Another challenge seems to be that students are more tired and likely to lose concentration. To help refocus her students, Ms. Mott used ten minute breaks in the middle of every class.
Angela Osei-Ampadu ’21 said, “I think the ten minute break is essential for classes because it gives me something to look forward to during the first half. Then, during the second half, I’m ready and energized for the next hour. Classes without a break can be very tough sometimes.”
In addition, with the new schedule, the vast majority of courses end at the conclusion of each term, so students and teachers will have to say goodbye much sooner than in previous years.
“In English class, getting comfortable with sharing your writing is so important, and I remember feeling like I witnessed so much growth in tenth graders in the spring term last year. For some students, none of it clicks until then,” Ms. Mott said.
As well as adjusting to a new academic schedule, teachers have had to grapple with teaching both remote and in-person students.
“The most difficult adjustment is having one student remote at just about any given time,” English Teacher Andy Stallings said. “There is no way to make it so that the person remote is having the same experience as the people in the classroom.”

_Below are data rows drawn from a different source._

(* ===== verification/SmbiosSpec.v ===== *)
(** * SMBIOS tables: specification

    The entry point that [find_smbios] finds, and the walk over a table of
    structures that is laid out as the standard says: a formatted area and a
    set of strings, which ends in two zero bytes. *)

From stdpp Require Import base list gmap fin_maps.
From Stdlib Require Import ZArith Lia Bool.
From S2P Require Import Prelude Addr Strings Acpi AcpiSpec Smbios.
Local Open Scope Z_scope.

(** ** The entry point *)

Definition anchor3 : list Z := [95; 83; 77; 51; 95].
Definition anchor2 : list Z := [95; 83; 77; 95].

Definition valid3 (f : Z → Z) (a : Z) : Prop :=
  slice f a 5 = anchor3 ∧ total (slice f a (f (a + 6))) mod 256 = 0.
Definition valid2 (f : Z → Z) (a : Z) : Prop :=
  slice f a 4 = anchor2 ∧ total (slice f a (f (a + 5))) mod 256 = 0 ∧ total (slice f (a + 16) 15) mod 256 = 0.

#[global] Instance valid3_dec f a : Decision (valid3 f a).
Proof. apply _. Defined.
#[global] Instance valid2_dec f a : Decision (valid2 f a).
Proof. apply _. Defined.

(** The entry point at an address, if there is one. *)
Definition entry_at (f : Z → Z) (a : Z) : option smbios_info :=
  if decide (valid3 f a) then Some (mk_smbios a (f (a + 7)) (f (a + 8)))
  else if decide (valid2 f a) then Some (mk_smbios a (f (a + 6)) (f (a + 7)))
  else None.

(** What debug builds assert of it. *)
Definition entry_sane (f : Z → Z) (a : Z) : Prop :=
  (valid3 f a → f (a + 11) = 0) ∧ (valid2 f a → f (a + 10) = 0 → slice f (a + 11) 5 = replicate 5 0).

Definition sm_place (k : Z) : Z := KERNEL_LOGICAL_BASE + SMBIOS_PHYS_START + 16 * k.

Lemma phys_sm_place k : 0 ≤ k ≤ 4096 → phys_to_virt (SMBIOS_PHYS_START + 16 * k) = sm_place k.
Proof.
  intros Hk. unfold phys_to_virt, sm_place, SMBIOS_PHYS_START, KERNEL_LOGICAL_BASE.
  destruct (Z.eqb_spec (983040 + 16 * k) 0); [lia|]. rewrite uwrap_id; [lia|]. unfold in_u. lia.
Qed.

Lemma wp_sm_checksum m f a n (Q : bool → bmem → Prop) :
  bytes m a (slice f a n) → Q (total (slice f a n) mod 256 =? 0) m → wp (calc_checksum a n) m Q.
Proof.
  intros Hb HQ. unfold calc_checksum. apply wp_bind. rewrite <-(length_slice f a n).
  apply (wp_sum_from m (slice f a n) a 0); [done|]. by apply wp_ret.
Qed.

Section Entry.
Context {BC : BuildConfig} (sm3 sm2 zeros5 : Z) (m : bmem) (f : Z → Z).
Hypothesis H3 : bytes m sm3 anchor3.
Hypothesis H2 : bytes m sm2 anchor2.
Hypothesis H0 : bytes m zeros5 (replicate 5 0).
Hypothesis Hmem : ∀ x, sm_place 0 ≤ x < sm_place 4096 + 256 → m !! x = Some (f x).
Hypothesis Hbyte : ∀ x, 0 ≤ f x < 256.

Lemma sm_bytes k i n : 0 ≤ k < 4096 → 0 ≤ i → 0 ≤ n → i + n ≤ 256 → bytes m (sm_place k + i) (slice f (sm_place k + i) n).
Proof using Hmem. intros Hk Hi Hn Hin. apply bytes_slice. intros x Hx. apply Hmem. unfold sm_place in *. lia. Qed.

Lemma sm_byte k i : 0 ≤ k < 4096 → 0 ≤ i < 256 → m !! (sm_place k + i) = Some (f (sm_place k + i)).
Proof using Hmem. intros Hk Hi. apply Hmem. unfold sm_place. lia. Qed.

Lemma sm_bytes0 k n : 0 ≤ k < 4096 → 0 ≤ n ≤ 256 → bytes m (sm_place k) (slice f (sm_place k) n).
Proof using Hmem. intros Hk Hn. pose proof (sm_bytes k 0 n Hk ltac:(lia) ltac:(lia) ltac:(lia)) as H. by rewrite !Z.add_0_r in H. Qed.

Lemma wp_anchor k q l n (Q : Z → bmem → Prop) :
  0 ≤ k < 4096 → bytes m q l → n = Z.of_nat (length l) → (length l ≤ 5)%nat →
  (∀ c, (c = 0 ↔ slice f (sm_place k) n = l) → Q c m) → wp (memcmp (sm_place k) q n) m Q.
Proof using Hmem.
  intros Hk Hq -> Hl HQ.
  assert (length (slice f (sm_place k) (Z.of_nat (length l))) = length l) as Hlen by (rewrite length_slice; lia).
  rewrite <-Hlen at 1. apply (wp_memcmp m _ _ (slice f (sm_place k) (Z.of_nat (length l))) l); [|done|done|].
  - apply sm_bytes0; [done|lia].
  - apply HQ. by apply lex_eq.
Qed.

Ltac at_byte k i := apply wp_bind, (wp_ld _ (f (sm_place k + i))); [by apply sm_byte|].

Lemma wp_check_entry3 k (Q : Z + smbios_info → bmem → Prop) :
  0 ≤ k < 4096 → slice f (sm_place k) 5 = anchor3 → entry_sane f (sm_place k) →
  Q (match entry_at f (sm_place k) with Some r => inr r | None => inl (SMBIOS_PHYS_START + 16 * (k + 1)) end) m →
  wp (check_entry3 (SMBIOS_PHYS_START + 16 * k) (sm_place k)) m Q.
Proof using Hmem Hbyte.
  intros Hk Ha [Hs _] HQ. unfold check_entry3. unfold e3_ep_length. at_byte k 6. pose proof (Hbyte (sm_place k + 6)).
  apply wp_bind, (wp_sm_checksum m f); [apply sm_bytes0; [done|lia]|]. unfold entry_at in HQ.
  destruct (Z.eqb_spec (total (slice f (sm_place k) (f (sm_place k + 6))) mod 256) 0) as [Hc|Hc]; simpl negb; cbv iota.
  - rewrite decide_True in HQ by done. apply wp_bind.
    assert (wp (if DEBUG then r ← e3_reserved (sm_place k); kassert (r =? 0) else mret tt) m (λ _ m', m' = m)) as Hd.
    { destruct DEBUG; [|done]. unfold e3_reserved. at_byte k 11. apply wp_kassert; [|done]. by rewrite Hs. }
    eapply wp_mono; [exact Hd|]. intros _ ? ->. unfold e3_ver_major, e3_ver_minor. at_byte k 7. at_byte k 8. by apply wp_ret.
  - apply wp_ret. rewrite decide_False in HQ by (by intros [_ ?]).
    rewrite decide_False in HQ; [by replace (SMBIOS_PHYS_START + 16 * k + 16) with (SMBIOS_PHYS_START + 16 * (k + 1)) by lia|].
    intros [Ha2 _]. apply (f_equal (take 4)) in Ha. unfold slice in Ha, Ha2.
    change (seqZ (sm_place k) 5) with (seqZ (sm_place k) (4 + 1)) in Ha. rewrite seqZ_app, fmap_app in Ha by lia.
    rewrite take_app_le in Ha by (rewrite length_fmap, length_seqZ; lia). rewrite Ha2 in Ha. done.
Qed.

Lemma wp_check_entry2 k (Q : Z + smbios_info → bmem → Prop) :
  0 ≤ k < 4096 → slice f (sm_place k) 5 ≠ anchor3 → slice f (sm_place k) 4 = anchor2 → entry_sane f (sm_place k) →
  Q (match entry_at f (sm_place k) with Some r => inr r | None => inl (SMBIOS_PHYS_START + 16 * (k + 1)) end) m →
  wp (check_entry2 zeros5 (SMBIOS_PHYS_START + 16 * k) (sm_place k)) m Q.
Proof using Hmem Hbyte H0.
  intros Hk Hn3 Ha [_ Hs] HQ. unfold check_entry2, e2_ep_length. at_byte k 5. pose proof (Hbyte (sm_place k + 5)).
  unfold entry_at in HQ. rewrite decide_False in HQ by (by intros [? _]).
  apply wp_bind, (wp_sm_checksum m f); [apply sm_bytes0; [done|lia]|].
  replace (SMBIOS_PHYS_START + 16 * k + 16) with (SMBIOS_PHYS_START + 16 * (k + 1)) by lia.
  destruct (Z.eqb_spec (total (slice f (sm_place k) (f (sm_place k + 5))) mod 256) 0) as [Hc|Hc]; simpl negb; cbv iota.
  2: { apply wp_ret. by rewrite decide_False in HQ by (by intros (_ & ? & _)). }
  apply wp_bind. change (SIZEOF_ENTRY2 - e2_intermediate_anchor 0) with 15. unfold e2_intermediate_anchor.
  apply (wp_sm_checksum m f); [apply sm_bytes; [done|lia..]|].
  destruct (Z.eqb_spec (total (slice f (sm_place k + 16) 15) mod 256) 0) as [Hi|Hi]; simpl negb; cbv iota.
  2: { apply wp_ret. by rewrite decide_False in HQ by (by intros (_ & _ & ?)). }
  rewrite decide_True in HQ by done. apply wp_bind.
  assert (wp (if DEBUG then rev ← e2_ep_revision (sm_place k);
      if negb (rev =? 0) then mret tt else c ← memcmp (e2_formatted_area (sm_place k)) zeros5 5; kassert (c =? 0) else mret tt) m (λ _ m', m' = m)) as Hd.
  { destruct DEBUG; [|done]. unfold e2_ep_revision, e2_formatted_area. at_byte k 10.
    destruct (Z.eqb_spec (f (sm_place k + 10)) 0) as [E|]; [|done]. simpl negb. cbv iota. apply wp_bind.
    apply (wp_memcmp m _ _ (slice f (sm_place k + 11) 5) (replicate 5 0)); [apply sm_bytes; [done|lia..]|done|by rewrite length_slice|].
    apply wp_kassert; [|done]. by rewrite Hs. }
  eapply wp_mono; [exact Hd|]. intros _ ? ->. unfold e2_ver_major, e2_ver_minor. at_byte k 6. at_byte k 7. by apply wp_ret.
Qed.
Lemma wp_cpu_id s i (Q : Z → pst → Prop) :
  lapic_ids s !! i = Some (this_lapic s) → NoDup (lapic_ids s) → (i < 256)%nat → Q (Z.of_nat i) s → wp smp_cpu_id_full s Q.
Proof.
  intros Hi Hnd Hlt HQ. apply wp_bind, wp_get. destruct (list_find _ (lapic_ids s)) as [[j x]|] eqn:E.
  - apply list_find_Some in E as (Hj & -> & _). rewrite (NoDup_lookup _ _ _ _ Hnd Hj Hi) in *. apply wp_ret.
    rewrite uwrap_id; [done|]. unfold in_u. lia.
  - apply list_find_None in E. rewrite Forall_lookup in E. by destruct (E i _ Hi).
Qed.

(** A CPU that is not in the list stops. *)
Lemma cpu_id_unknown s : this_lapic s ∉ lapic_ids s → smp_cpu_id_full s = Panic.
Proof.
  intros Hn. unfold smp_cpu_id_full, mbind, M_bind, get. destruct (list_find _ (lapic_ids s)) as [[j x]|] eqn:E; [|done].
  apply list_find_Some in E as (Hj & -> & _). destruct Hn. by eapply list_elem_of_lookup_2.
Qed.

Lemma wp_msr_write msr v s (Q : unit → pst → Prop) :
  in_u 32 msr → in_u 64 v → Q tt (upd_msrs <[msr := v]> s) → wp (msr_write msr v) s Q.
Proof.
  intros Hm Hv HQ. apply wp_modify. rewrite (uwrap_id 32 msr) by done.
  replace (Z.lor _ _) with v; [done|]. rewrite <-(u64_halves v Hv) at 1. f_equal.
  change 0xFFFFFFFF with (Z.ones 32). rewrite Z.land_ones by done. unfold uwrap. by rewrite Z.mod_mod.
Qed.

(** The GDT of an AP: the BSP's with the base of its own TSS. *)
Definition ap_gdt (g : list Z) (t type : Z) : list Z :=
  let b (i : nat) := default 0 (le_bytes 8 t !! i) in
  take 50 g ++ [b 0; b 1; b 2]%nat ++ [type] ++ take 1 (drop 54 g) ++ [b 3; b 4; b 5; b 6; b 7]%nat ++ drop 60 g.

Lemma ap_gdt_inserts g t :
  length g = 64%nat →
  let b (i : nat) := default 0 (le_bytes 8 t !! i) in
  <[59%nat := b 7%nat]> (<[58%nat := b 6%nat]> (<[57%nat := b 5%nat]> (<[56%nat := b 4%nat]> (<[55%nat := b 3%nat]> (<[53%nat := 0x89]> (<[52%nat := b 2%nat]> (<[51%nat := b 1%nat]> (<[50%nat := b 0%nat]> g)))))))) = ap_gdt g t 0x89.
Proof. intros Hg. spell 64 g with Hg; reflexivity. Qed.

Lemma ap_gdt_busy g t : length g = 64%nat → <[53%nat := BUSY_TSS]> (ap_gdt g t 0x89) = ap_gdt g t BUSY_TSS.
Proof. intros Hg. spell 64 g with Hg; reflexivity. Qed.

Lemma length_ap_gdt g t y : length g = 64%nat → length (ap_gdt g t y) = 64%nat.
Proof. intros Hg. spell 64 g with Hg; reflexivity. Qed.

(** The CPU finds the TSS where it is. *)
Lemma ap_gdt_base g t y : length g = 64%nat → in_u 64 t → system_base (drop 48 (ap_gdt g t y)) = t ∧ drop 48 (ap_gdt g t y) !! 5%nat = Some y.
Proof.
  intros Hg Ht. rewrite <-(le_le_bytes 8 t) at 2 by exact Ht. spell 64 g with Hg; by split.
Qed.
Record real_mode (s : xcpu) : Prop := {
  rm_bits : x_bits s = B16;
  rm_pe : Z.testbit (x_cr0 s) CR0_PE = false;
  rm_pg : Z.testbit (x_cr0 s) CR0_PG = false;
  rm_data : x_data s = 0
}.

(** The control registers after the switch. *)
Definition TRAMPOLINE_CR0 : Z := 0x80010001.
Definition tramp_cr4 (s : xcpu) : Z := Z.lor (x_cr4 s) (Z.lor (Z.shiftl 1 5) (Z.shiftl 1 7)).
Definition tramp_efer (s : xcpu) : Z := Z.setbit (Z.lor (x_efer s) (Z.lor (Z.shiftl 1 8) (Z.shiftl 1 11))) EFER_LMA.

Lemma cr0_value : Z.lor (Z.lor (Z.shiftl 1 0) (Z.shiftl 1 31)) (Z.shiftl 1 16) = TRAMPOLINE_CR0.
Proof using Type. by vm_compute. Qed.
Lemma cr0_bits : Z.testbit TRAMPOLINE_CR0 CR0_PG = true ∧ Z.testbit TRAMPOLINE_CR0 CR0_PE = true.
Proof using Type. by vm_compute. Qed.
Lemma lor_testbit a b n : Z.testbit b n = true → Z.testbit (Z.lor a b) n = true.
Proof using Type. intros H. by rewrite Z.lor_spec, H, orb_true_r. Qed.
(* ===== verification/Pit.v ===== *)
(** * Ports and the interval timer

    [inb] and [outb] of include/asm.h on a device that is an interface: a
    class gives the answer to a read and the effect of a read or write, and
    the drivers are proved against laws that say what the hardware
    documentation promises.  kernel/drivers/pit/pit.c waits on channel 0 of
    the 8254, one-shot, by polling its output. *)

From stdpp Require Import base list.
From Stdlib Require Import ZArith Lia Bool.
From S2P Require Import Prelude Addr.
Local Open Scope Z_scope.

(** ** include/asm.h *)

Class PortDevice (D : Type) := {
  port_in : Z → D → Z * D;
  port_out : Z → Z → D → D
}.

Section ports.
Context {D : Type} `{PortDevice D}.
Definition inb (port : Z) : M D Z := λ d, let '(v, d') := port_in (u16 port) d in Ok (u8 v, d').
Definition outb (port val : Z) : M D unit := modify (port_out (u16 port) (u8 val)).
End ports.

(** ** pit.c *)

(** The lock and the machine around the kernel. *)
Record pit_st (D : Type) := mk_pit { pit_lock : Z; pit_dev : D }.
Arguments mk_pit {D} _ _.
Arguments pit_lock {D} _.
Arguments pit_dev {D} _.

Section code.
Context {D : Type} `{PortDevice D}.

Definition on_dev {A} (m : M D A) : M (pit_st D) A := zoom pit_dev (λ d s, mk_pit (pit_lock s) d) m.
(** As one CPU sees it: the lock is free, or it waits for ever. *)
Definition lock_pit : M (pit_st D) unit :=
  s ← get; if pit_lock s =? 0 then put (mk_pit 1 (pit_dev s)) else diverge.
Definition unlock_pit : M (pit_st D) unit := modify (λ s, mk_pit 0 (pit_dev s)).

(** [outb(0x43, 0x30)] and the two halves of the count. *)
Definition load_count (count : Z) : M D unit :=
  outb 0x43 0x30;; outb 0x40 (Z.land count 0xFF);; outb 0x40 (Z.shiftr count 8).

(** The inner loop, which has no bound in the source: [polls] is its fuel. *)
Definition wait_output (polls : nat) : M D unit :=
  loop polls (λ _ : unit, outb 0x43 0xE2;; v ← inb 0x40; mret (if Z.land v (Z.shiftl 1 7) =? 0 then inl tt else inr tt)) tt.

(** [total_count & ~0xFFFF], where [~0xFFFF] is negative and sign-extended *)
Definition more (total_count : Z) : bool := negb (Z.land total_count (u64 (Z.lnot 0xFFFF)) =? 0).

Definition pit_round (polls : nat) (total_count : Z) : M D (Z + unit) :=
  let count := u16 (MIN total_count 0xFFFF) in
  load_count count;;
  wait_output polls;;
  let total_count := u64 (total_count - count) in
  mret (if more total_count then inl total_count else inr tt).

(** Every round but the last takes 0xFFFF off a 64-bit number. *)
Definition rounds (total_count : Z) : nat := Z.to_nat (total_count / 0xFFFF + 2).

Definition pit_sleep_ms (polls : nat) (ms : Z) : M (pit_st D) unit :=
  lock_pit;;
  let total_count := u64 (0x4A9 * ms) in
  on_dev (loop (rounds total_count) (pit_round polls) total_count);;
  unlock_pit.

(** The flag is written by another CPU, so that its value is a function of the
    machine's state. *)
Context (flag : D → bool).

Definition wait_output_or_flag (polls : nat) (original : bool) : M D bool :=
  loop polls (λ _ : unit,
    d ← get;
    if negb (eqb (flag d) original) then mret (inr true)
    else outb 0x43 0xE2;; v ← inb 0x40; mret (if Z.land v (Z.shiftl 1 7) =? 0 then inl tt else inr false)) tt.

Definition watch_round (polls : nat) (original : bool) (total_count : Z) : M D (Z + unit) :=
  let count := u16 (MIN total_count 0xFFFF) in
  load_count count;;
  changed ← wait_output_or_flag polls original;
  if changed : bool then mret (inr tt)
  else
    let total_count := u64 (total_count - count) in
    mret (if more total_count then inl total_count else inr tt).

Definition pit_sleep_watch_flag (polls : nat) (ms : Z) (original : bool) : M (pit_st D) unit :=
  lock_pit;;
  let total_count := u64 (0x4A9 * ms) in
  on_dev (loop (rounds total_count) (watch_round polls original) total_count);;
  unlock_pit.
End code.

(** ** The timer *)

(** What the 8254 promises for the commands used: loading a count starts it,
    and the output read back is high when it has run out.  [elapsed] are the
    counts that were loaded, latest first, and [left] the number of polls
    until the output is high. *)
Class Timer (D : Type) `{PortDevice D} (polls : nat) := {
  loaded : D → list Z;
  left : D → nat;
  timer_load d c : 0 ≤ c < 65536 →
    let d' := port_out 0x40 (c / 256) (port_out 0x40 (c mod 256) (port_out 0x43 0x30 d)) in
    loaded d' = c :: loaded d ∧ (left d' < polls)%nat;
  timer_poll d :
    let '(v, d') := port_in 0x40 (port_out 0x43 0xE2 d) in
    loaded d' = loaded d ∧ left d' = pred (left d) ∧ (Z.testbit v 7 = true ↔ left d = 0%nat)
}.
(* ===== verification/Ps2.v ===== *)
(** * The keyboard controller

    include/drivers/ps2.h, kernel/drivers/ps2/ps2.c and keyboard.c on the
    ports of Pit.v, with the table of handlers of Interrupts.v and the I/O
    APIC of Apic.v, where the keyboard's interrupt is unmasked.  The loops
    that poll the status register have no bound in the source: [polls] is
    their fuel.  The controller is an interface with the behaviour the 8042
    is documented to have. *)

From stdpp Require Import base list gmap.
From Stdlib Require Import ZArith Lia Bool.
From S2P Require Import Prelude Addr Strings Interrupts Acpi Apic ApicSpec Pit.
Local Open Scope Z_scope.

Definition PS2_STATUS : Z := 0x64.
Definition PS2_COMMAND : Z := 0x64.
Definition PS2_DATA : Z := 0x60.

Definition PS2_INT0 : Z := Z.shiftl 1 0.
Definition PS2_INT1 : Z := Z.shiftl 1 1.
Definition PS2_SYS_FLAG : Z := Z.shiftl 1 2.
Definition PS2_CLOCK0 : Z := Z.shiftl 1 4.
Definition PS2_CLOCK1 : Z := Z.shiftl 1 5.
Definition PS2_TRANSLATE : Z := Z.shiftl 1 6.

(** ** isr.c: masking *)

Section mask.
Context {BC : BuildConfig}.
Definition isr_irq_mask (vec : Z) : AP unit := kassert_dbg (IRQ_APIC_BASE <=? vec);; ioapic_mask (u32 (vec - IRQ_APIC_BASE)).
Definition isr_irq_unmask (vec : Z) : AP unit := kassert_dbg (IRQ_APIC_BASE <=? vec);; ioapic_unmask (u32 (vec - IRQ_APIC_BASE)).
Definition ISA_TO_INTERRUPT (x : Z) : AP Z := g ← ioapic_isa_to_gsi x; mret (g + IRQ_APIC_BASE).
End mask.

(** ** The drivers *)

Record ps2_st (D : Type) := mk_ps2 { p_dev : D; p_table : list isr_info; p_apic : apic_st }.
Arguments mk_ps2 {D} _ _ _.
Arguments p_dev {D} _.
Arguments p_table {D} _.
Arguments p_apic {D} _.

Section code.
Context {D : Type} `{PortDevice D} {BC : BuildConfig} (polls : nat).

Definition ps2_read_data : M D Z :=
  loop polls (λ _ : unit, v ← inb PS2_STATUS; mret (if Z.land v 1 =? 0 then inl tt else inr tt)) tt;;
  inb PS2_DATA.

Definition ps2_read_status : M D Z := inb PS2_STATUS.

(** The wait of the two functions that write. *)
Definition wait_input : M D unit :=
  loop polls (λ _ : unit, v ← inb PS2_STATUS; mret (if negb (Z.land v 2 =? 0) then inl tt else inr tt)) tt.

Definition ps2_write_cmd (data : Z) : M D unit := wait_input;; outb PS2_COMMAND data.
Definition ps2_write_data (data : Z) : M D unit := wait_input;; outb PS2_DATA data.

Definition ps2_read_config : M D Z :=
  ps2_write_cmd 0x20;;
  config_byte ← ps2_read_data;
  kassert_dbg (Z.land config_byte (Z.shiftl 1 7) =? 0);;
  mret config_byte.

Definition ps2_write_config (config_byte : Z) : M D unit := ps2_write_cmd 0x60;; ps2_write_data config_byte.

(** [while ((inb(PS2_STATUS) & 1) != 0) (void)inb(PS2_DATA);] *)
Definition flush_output : M D unit :=
  loop polls (λ _ : unit, v ← inb PS2_STATUS; if negb (Z.land v 1 =? 0) then inb PS2_DATA;; mret (inl tt) else mret (inr tt)) tt.

Definition on_ps2 {A} (m : M D A) : M (ps2_st D) A := zoom p_dev (λ d s, mk_ps2 d (p_table s) (p_apic s)) m.
Definition on_apic {A} (m : AP A) : M (ps2_st D) A := zoom p_apic (λ a s, mk_ps2 (p_dev s) (p_table s) a) m.

(** The address of [ps2kbd_irq_handler]. *)
Context (kbd_handler : Z).

Definition ps2kbd_irq_handler : M D unit := ps2_read_data;; mret tt.

Definition ps2kbd_init : M (ps2_st D) unit :=
  v ← on_apic (ISA_TO_INTERRUPT 1);
  let vec := u8 v in
  modify (λ s, mk_ps2 (p_dev s) (isr_set_info vec (mk_info ISR_IRQ (Some (OtherHandler kbd_handler))) (p_table s)) (p_apic s));;
  on_apic (isr_irq_unmask vec);;
  on_ps2 flush_output.

(** [ps2_init] up to the call of [ps2kbd_init], in the parts its comments
    give it. *)
Definition disable_devices : M D unit := ps2_write_cmd 0xAD;; ps2_write_cmd 0xA7;; flush_output.

Definition configure : M D unit :=
  config_byte ← ps2_read_config;
  kassert (negb (Z.land config_byte PS2_CLOCK1 =? 0));;
  ps2_write_config (u8 (Z.land config_byte (Z.lnot (Z.lor (Z.lor PS2_INT0 PS2_INT1) PS2_TRANSLATE)))).

Definition self_test : M D unit :=
  ps2_write_cmd 0xAA;; r ← ps2_read_data; kassert (r =? 0x55).

Definition second_channel : M D unit :=
  ps2_write_cmd 0xA8;; ps2_write_cmd 0x20;;
  config_byte ← ps2_read_data;
  kassert (Z.land config_byte PS2_CLOCK1 =? 0);;
  ps2_write_cmd 0xA7.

Nichols, who has had all but one of her students remote at one point or another since in-person teaching resumed, wanted to thank her students for helping her deal with these technical challenges.
“I’m glad we’re able to do it, but it doesn’t replace in person teaching,” she said.
Over winter break, students and teachers will receive a survey where they can offer feedback about the new class schedule. Dr. Hills explained that there are multiple schedules being considered for next year, but there will always be clear baselines to adhere to.
“We can’t adopt an academic schedule or calendar that doesn’t exist harmoniously with co-curriculars, residential life, and the ability for students to have their own clubs or alliances. Whenever I think of the schedule, it’s not just what’s best for a class,” Dr. Hills said.
The circumstances of COVID-19 have required teachers to adjust their methods of teaching in previously unimaginable ways. Teaching a course in one term, moving to a hybrid model, and having to teach outdoors are just some of the changes teachers have made this year. With winter around the corner, only time will tell if teachers need to make further adjustments.